Definition check_client (c : ClientRecord) : bool :=
  (0 <? c_generation c) && (c_issued_at c <? c_expires_at c).
Definition check_edge (e : EdgeRecord) : bool :=
  (0 <? e_generation e) && (e_issued_at e <? e_expires_at e).
Definition check_revocation (v : RevocationRecord) : bool :=
  (0 <? v_generation v) && (0 <? v_revision v).
Definition check_relay (r : RelayRecord) : bool :=
  match r_qad_port r with None => true | Some p => (1 <=? p) && (p <=? 65535) end.
Definition check_invitation (i : InvitationRow) : bool :=
  bool_decide (iv_kind i ∈ ["client"; "edge"; "relay"]) &&
  bool_decide (iv_state i ∈ ["pending"; "claimed"; "revoked"]) &&
  ((iv_kind i == "edge") || (iv_owner_id i == None)) &&
  Bool.eqb (iv_state i == "pending") (iv_terminal_at i == None).
Definition check_metadata (m : MetadataRow) : bool :=
  (md_audience m != "") && (md_public_url m != "") && (md_relay_ca_der m != []) &&
  (0 <=? md_revision m) && (0 <? md_relay_revision m).

(** ** SQL statements *)

(** [INSERT INTO clients(..) VALUES (..) ON CONFLICT(endpoint_id) DO UPDATE SET ..] *)
Definition put_client (d : Database) (c : ClientRecord) : result string Database :=
  ensure (check_client c) "CHECK constraint failed: clients";;
  ensure (Keyed.secondary_free c_endpoint_id client_name_key (db_clients d) c)
    "UNIQUE constraint failed: clients.name";;
  ensure (Keyed.refers_ok c_managed_by c (provisioner_ids d)) FK_FAILED;;
  Ok (db_with_clients d (Keyed.upsert c_endpoint_id (db_clients d) c) (db_invitations d)).

Definition unset_owner (endpoint_id : string) (i : InvitationRow) : InvitationRow :=
  if iv_owner_id i == Some endpoint_id then {|
    iv_invite_id := iv_invite_id i; iv_name := iv_name i; iv_kind := iv_kind i;
    iv_owner_id := None; iv_invite_json := iv_invite_json i; iv_expires_at := iv_expires_at i;
    iv_state := iv_state i; iv_claimed_by := iv_claimed_by i; iv_request_id := iv_request_id i;
    iv_managed_by := iv_managed_by i; iv_request_hash := iv_request_hash i;
    iv_terminal_at := iv_terminal_at i |} else i.

(** [DELETE FROM clients WHERE endpoint_id = ?1]: [edges.owner_id] restricts the
    deletion, [invitations.owner_id] is set to NULL. *)
Definition delete_client (d : Database) (endpoint_id : string) : result string Database :=
  if any (fun c => c_endpoint_id c == endpoint_id) (db_clients d) then
    ensure (negb (any (fun e => e_owner_id e == endpoint_id) (db_edges d))) FK_FAILED;;
    Ok (db_with_clients d (Keyed.without c_endpoint_id endpoint_id (db_clients d))
          (unset_owner endpoint_id <$> db_invitations d))
  else Ok d.
(* ===== verification/ControlSpec.v ===== *)
(** * as-control: the mutations Control performs

    The abstract specification of Control: [mutation] lists the changes of the
    snapshot Control is meant to make, each with its precondition, and every
    critical section of the handlers is shown to be one of them or a no-op. *)
From S2P Require Import Prelude Deps RelayApi ControlApi State Database ControlCore ControlHandlers.
Open Scope string_scope.
Open Scope Z_scope.
Import Vec.

Section Spec.
Context `{Keys, Encodings, !ControlSerde, !Certificates, !Urls}.
Context `{!Serde RelayCredential, !Serde SignedRelayCredential, !Serde RevocationUpdate}.

(** ** The specification *)

(** [mutation st now token delta]: at clock reading [now], with the fresh random
    token [token], Control may apply [delta]. *)
Inductive mutation (st : ControlState) (now : Z) (token : string) : StateDelta -> Prop :=
| m_issue_invite i :
    i_id i = token -> i_state i = Pending -> i_claimed_by i = None -> i_terminal_at i = None ->
    inv_audience (i_invite i) = st_audience st -> inv_control_url (i_invite i) = st_public_url st ->
    now < inv_expires_at (i_invite i) <= now + 7 * 24 * 60 * 60 ->
    validate_invite_name now st (inv_name (i_invite i)) (inv_kind (i_invite i)) = Ok tt ->
    mutation st now token (delta_topology [PutInvite i])
| m_enroll i id port change :
    i ∈ st_invites st -> i_state i = Pending -> now <= inv_expires_at (i_invite i) ->
    port <> Some 0 ->
    claimed_node_change st (i_invite i) id (i_managed_by i) port (st_revision st + 1) now
      = Ok change ->
    mutation st now token
      (delta_topology [change; PutInvite (invite_terminated Claimed (Some (id_to_string id)) now i)])
| m_revoke_invite i :
    i ∈ st_invites st -> i_state i = Pending ->
    mutation st now token (delta_topology [PutInvite (invite_terminated Revoked None now i)])
| m_remove_client c :
    c ∈ st_clients st -> client_is_free now st c = Ok tt ->
    mutation st now token (delta_revocation [DeleteClient (c_endpoint_id c);
      revocation_change st (c_endpoint_id c) (c_generation c) (c_expires_at c)])
| m_remove_edge e :
    e ∈ st_edges st ->
    mutation st now token (delta_revocation [DeleteEdge (e_endpoint_id e);
      revocation_change st (e_endpoint_id e) (e_generation e) (e_expires_at e)])
| m_transfer_edge e owner :
    e ∈ st_edges st -> owner ∈ c_endpoint_id <$> st_clients st ->
    (forall f, f ∈ st_edges st -> e_owner_id f = owner -> e_name f <> e_name e) ->
    mutation st now token (delta_topology [PutEdge (edge_owned_by owner e)])
| m_remove_relay r :
    r ∈ st_relays st -> mutation st now token (delta_revocation [DeleteRelay (r_endpoint_id r)])
| m_set_qad_port r port :
    r ∈ st_relays st -> mutation st now token (delta_topology [PutRelay (relay_with_qad port r)])
| m_renew_client c :
    c ∈ st_clients st ->
    c_expires_at c <= i64_saturating_add now RELAY_CREDENTIAL_RENEW_BEFORE_SECS ->
    mutation st now token (delta_quiet [PutClient
      (client_renewed now (i64_saturating_add now RELAY_CREDENTIAL_LIFETIME_SECS) c)])
| m_renew_edge e :
    e ∈ st_edges st ->
    e_expires_at e <= i64_saturating_add now RELAY_CREDENTIAL_RENEW_BEFORE_SECS ->
    mutation st now token (delta_quiet [PutEdge
      (edge_renewed now (i64_saturating_add now RELAY_CREDENTIAL_LIFETIME_SECS) e)])
| m_add_provisioner name id :
    (forall q, q ∈ st_provisioners st -> p_name q <> name /\ p_endpoint_id q <> id_to_string id) ->
    mutation st now token
      (delta_topology [PutProvisioner {| p_name := name; p_endpoint_id := id_to_string id |}])
| m_remove_provisioner p :
    p ∈ st_provisioners st ->
    (forall c, c ∈ st_clients st -> c_managed_by c <> Some (p_endpoint_id p)) ->
    mutation st now token (delta_topology [DeleteProvisioner (p_endpoint_id p)])
| m_cleanup : mutation st now token (delta_quiet (cleanup_changes st now)).

(** ** Critical sections *)

(** Everything that takes the state mutex to write: the requests, the second
    halves of the ones that take it twice, and the background task. *)
Inductive Operation :=
| OClaim (request : ClaimRequest)
| OClientEdgeInvite (request : EdgeInviteRequest)
| OClientEdgeRemove (request : EdgeRemoveRequest)
| OProvisioner (header : option (result string string)) (body : bytes)
| OLocal (request : LocalAdminRequest)
| OLocalCreateInvite (name : string) (kind : InviteKind) (ttl_secs : Z) (managed_by : option string)
| OCleanup
| ORenew (endpoint_id : EndpointId)
| OQadPort (endpoint_id : EndpointId) (qad_port : option Z).
(** The generations a change can introduce. *)
Lemma holds_generation_apply st change id g :
  holds_generation (apply_change st change) id g ->
  holds_generation st id g \/
  match change with
  | PutClient c => c_endpoint_id c = id /\ c_generation c = g
  | PutEdge e => e_endpoint_id e = id /\ e_generation e = g
  | _ => False
  end.
Proof.
  unfold holds_generation, issued.
  intros (x & [(y & Hy & ? & ? & ?)|(y & Hy & ? & ? & ?)]); destruct change; cbn in *;
    try (apply elem_of_upsert_record_sub in Hy as [->|Hy]); try (apply elem_of_retain in Hy as [Hy _]);
    eauto 10.
Qed.

Lemma holds_client st c : c ∈ st_clients st -> holds_generation st (c_endpoint_id c) (c_generation c).
Proof. intros. eexists. left. eauto. Qed.
Lemma holds_edge st e : e ∈ st_edges st -> holds_generation st (e_endpoint_id e) (e_generation e).
Proof. intros. eexists. right. eauto. Qed.

Lemma mutation_new_generation st now token delta id g :
  state_ok st -> mutation st now token delta -> holds_generation (delta_apply delta st) id g ->
  holds_generation st id g \/
  (g = st_revision st + 1 /\ d_publish delta = PublishNodes /\
   st_revocations (delta_apply delta st) = st_revocations st).
Proof.
  intros Hok Hm. destruct Hm as [|? ? ? ? ? ? ? ? Hch| |c Hc|e He|e ? He| | |c Hc|e He| | |];
    [..|rewrite cleanup_delta_eq by apply Hok; intros Hh; by left];
    cbn [delta_apply delta_topology delta_revocation delta_quiet d_changes d_publish fold_left];
    intros Hh;
    repeat (apply holds_generation_apply in Hh as [Hh|Hh];
            cbv beta iota delta [revocation_change] in Hh; try done);
    try (by left); try (destruct Hh as [<- <-]; left; cbn; auto using holds_client, holds_edge).
  right. unfold claimed_node_change in Hch. destruct (inv_kind _); run_ok; subst; [| |done];
    destruct Hh as [_ <-]; done.
Qed.

(** C30. A new credential is never born revoked: when an operation makes a node
    hold a generation it did not hold before, that generation is the new
    revision, above the generation of every revocation Control has. *)
Theorem new_generations_outrank_revocations env op s id g :
  store_ok s -> numbering_ok (s_state s) ->
  holds_generation (s_state (perform env op s)) id g -> ~ holds_generation (s_state s) id g ->
  g = st_revision (s_state (perform env op s)) /\
  forall v, v ∈ st_revocations (s_state (perform env op s)) -> v_generation v < g.
Proof.
  intros Hok Hn Hh Hnew.
  destruct (perform_step env op s Hok) as [E|(now & delta & r & rr & _ & Hm & Hr & Hrr & E & _)];
    rewrite E in Hh |- *; [done|].
  destruct (next_revisions _ _ _ _ Hr Hrr) as (Er & _).
  apply (mutation_new_generation _ _ _ _ _ _ (store_ok_state s Hok) Hm) in Hh
    as [Hh|(-> & Hp & Hv)]; [done|].
  cbn. rewrite Hp in Er. split; [done|]. intros v. rewrite Hv. intros ?%Hn. lia.
Qed.

(** ** The life of an invitation *)

(** How a record may change: not at all, or once, from pending to a terminal
    state, keeping everything that identifies it. *)
Definition invite_evolves (i i' : InviteRecord) : Prop :=
  i' = i \/
  (i_state i = Pending /\ i_state i' <> Pending /\ is_Some (i_terminal_at i') /\
   i_invite i' = i_invite i /\ i_request_id i' = i_request_id i /\
   i_managed_by i' = i_managed_by i /\ i_request_hash i' = i_request_hash i).

(** The record with an id in the next state, if any, evolved from this one. *)
Definition invites_evolve st st' : Prop :=
  forall i i', i ∈ st_invites st -> i' ∈ st_invites st' -> i_id i' = i_id i -> invite_evolves i i'.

+===+

What you are asked to do
Read through the records above and copy the lines that contain "eauto".

Solution to this exercise
    eauto 10.
Proof. intros. eexists. left. eauto. Qed.
Proof. intros. eexists. right. eauto. Qed.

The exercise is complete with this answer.